*Material for this exercise*:
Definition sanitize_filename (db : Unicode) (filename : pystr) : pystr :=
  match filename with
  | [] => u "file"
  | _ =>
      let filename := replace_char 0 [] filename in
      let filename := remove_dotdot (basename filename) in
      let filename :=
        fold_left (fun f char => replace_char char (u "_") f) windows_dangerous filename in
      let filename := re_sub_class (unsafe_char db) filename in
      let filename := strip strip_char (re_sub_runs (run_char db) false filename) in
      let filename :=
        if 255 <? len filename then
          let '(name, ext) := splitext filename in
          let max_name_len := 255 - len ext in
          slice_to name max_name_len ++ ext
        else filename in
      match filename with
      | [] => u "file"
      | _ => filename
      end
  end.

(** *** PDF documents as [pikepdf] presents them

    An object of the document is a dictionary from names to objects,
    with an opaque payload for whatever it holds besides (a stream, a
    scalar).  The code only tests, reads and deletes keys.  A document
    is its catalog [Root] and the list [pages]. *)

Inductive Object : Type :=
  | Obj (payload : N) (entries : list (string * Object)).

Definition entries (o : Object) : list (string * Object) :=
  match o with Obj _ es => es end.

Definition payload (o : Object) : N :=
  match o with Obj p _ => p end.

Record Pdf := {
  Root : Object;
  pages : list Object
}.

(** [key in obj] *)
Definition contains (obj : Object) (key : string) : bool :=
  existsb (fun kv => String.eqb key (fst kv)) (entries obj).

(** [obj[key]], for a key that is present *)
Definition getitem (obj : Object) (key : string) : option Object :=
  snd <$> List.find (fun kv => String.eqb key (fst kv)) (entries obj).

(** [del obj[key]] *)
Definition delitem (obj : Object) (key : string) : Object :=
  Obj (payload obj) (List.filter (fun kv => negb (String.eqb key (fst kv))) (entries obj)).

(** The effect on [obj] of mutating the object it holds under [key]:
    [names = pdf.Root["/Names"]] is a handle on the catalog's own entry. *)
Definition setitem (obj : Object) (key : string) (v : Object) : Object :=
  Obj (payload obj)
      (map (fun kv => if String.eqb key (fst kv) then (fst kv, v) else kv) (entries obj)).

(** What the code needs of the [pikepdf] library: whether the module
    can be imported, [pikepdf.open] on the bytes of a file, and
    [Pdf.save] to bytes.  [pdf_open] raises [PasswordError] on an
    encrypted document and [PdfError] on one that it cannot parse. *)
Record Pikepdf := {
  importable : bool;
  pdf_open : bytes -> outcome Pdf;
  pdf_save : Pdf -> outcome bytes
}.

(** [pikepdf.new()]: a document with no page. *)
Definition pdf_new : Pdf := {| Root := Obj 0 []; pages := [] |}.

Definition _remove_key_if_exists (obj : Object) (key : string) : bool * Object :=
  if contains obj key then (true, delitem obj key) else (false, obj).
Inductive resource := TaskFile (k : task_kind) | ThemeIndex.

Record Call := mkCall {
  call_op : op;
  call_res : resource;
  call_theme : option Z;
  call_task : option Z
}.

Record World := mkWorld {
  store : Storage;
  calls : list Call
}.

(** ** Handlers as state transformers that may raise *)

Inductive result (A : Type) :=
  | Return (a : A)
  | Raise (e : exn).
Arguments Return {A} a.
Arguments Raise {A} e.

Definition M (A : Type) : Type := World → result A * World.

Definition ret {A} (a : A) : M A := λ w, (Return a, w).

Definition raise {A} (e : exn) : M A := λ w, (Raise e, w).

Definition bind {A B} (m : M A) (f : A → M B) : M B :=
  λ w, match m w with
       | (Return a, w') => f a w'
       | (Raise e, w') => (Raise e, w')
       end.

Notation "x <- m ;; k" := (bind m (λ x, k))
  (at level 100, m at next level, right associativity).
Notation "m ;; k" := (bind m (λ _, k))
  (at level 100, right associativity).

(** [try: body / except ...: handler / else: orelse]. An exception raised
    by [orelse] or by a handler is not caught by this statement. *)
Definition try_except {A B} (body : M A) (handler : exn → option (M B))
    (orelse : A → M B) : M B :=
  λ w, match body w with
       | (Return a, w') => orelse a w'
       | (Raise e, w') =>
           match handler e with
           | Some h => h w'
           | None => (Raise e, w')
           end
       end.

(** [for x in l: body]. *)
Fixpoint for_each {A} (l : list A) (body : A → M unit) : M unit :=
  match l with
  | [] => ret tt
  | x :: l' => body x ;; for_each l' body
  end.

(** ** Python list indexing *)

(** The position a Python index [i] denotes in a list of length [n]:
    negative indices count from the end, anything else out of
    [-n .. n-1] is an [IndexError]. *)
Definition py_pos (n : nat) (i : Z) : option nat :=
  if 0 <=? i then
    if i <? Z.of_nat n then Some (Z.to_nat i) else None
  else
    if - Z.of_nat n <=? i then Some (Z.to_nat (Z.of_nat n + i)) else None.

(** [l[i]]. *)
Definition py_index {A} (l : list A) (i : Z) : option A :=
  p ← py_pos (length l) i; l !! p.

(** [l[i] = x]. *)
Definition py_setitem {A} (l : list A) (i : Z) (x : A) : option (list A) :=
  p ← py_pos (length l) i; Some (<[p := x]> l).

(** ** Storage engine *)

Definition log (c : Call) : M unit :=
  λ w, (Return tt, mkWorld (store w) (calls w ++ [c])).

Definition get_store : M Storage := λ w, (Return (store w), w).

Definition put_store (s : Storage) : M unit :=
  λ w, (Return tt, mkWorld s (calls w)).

*Problem*:
Looking at the entries above, can you reproduce exactly the lines from the one that holds "option (M B))" through the one that holds "negative indices count", and only those?

*Solution for this exercise*:
Definition try_except {A B} (body : M A) (handler : exn → option (M B))
    (orelse : A → M B) : M B :=
  λ w, match body w with
       | (Return a, w') => orelse a w'
       | (Raise e, w') =>
           match handler e with
           | Some h => h w'
           | None => (Raise e, w')
           end
       end.

(** [for x in l: body]. *)
Fixpoint for_each {A} (l : list A) (body : A → M unit) : M unit :=
  match l with
  | [] => ret tt
  | x :: l' => body x ;; for_each l' body
  end.

(** ** Python list indexing *)

(** The position a Python index [i] denotes in a list of length [n]:
    negative indices count from the end, anything else out of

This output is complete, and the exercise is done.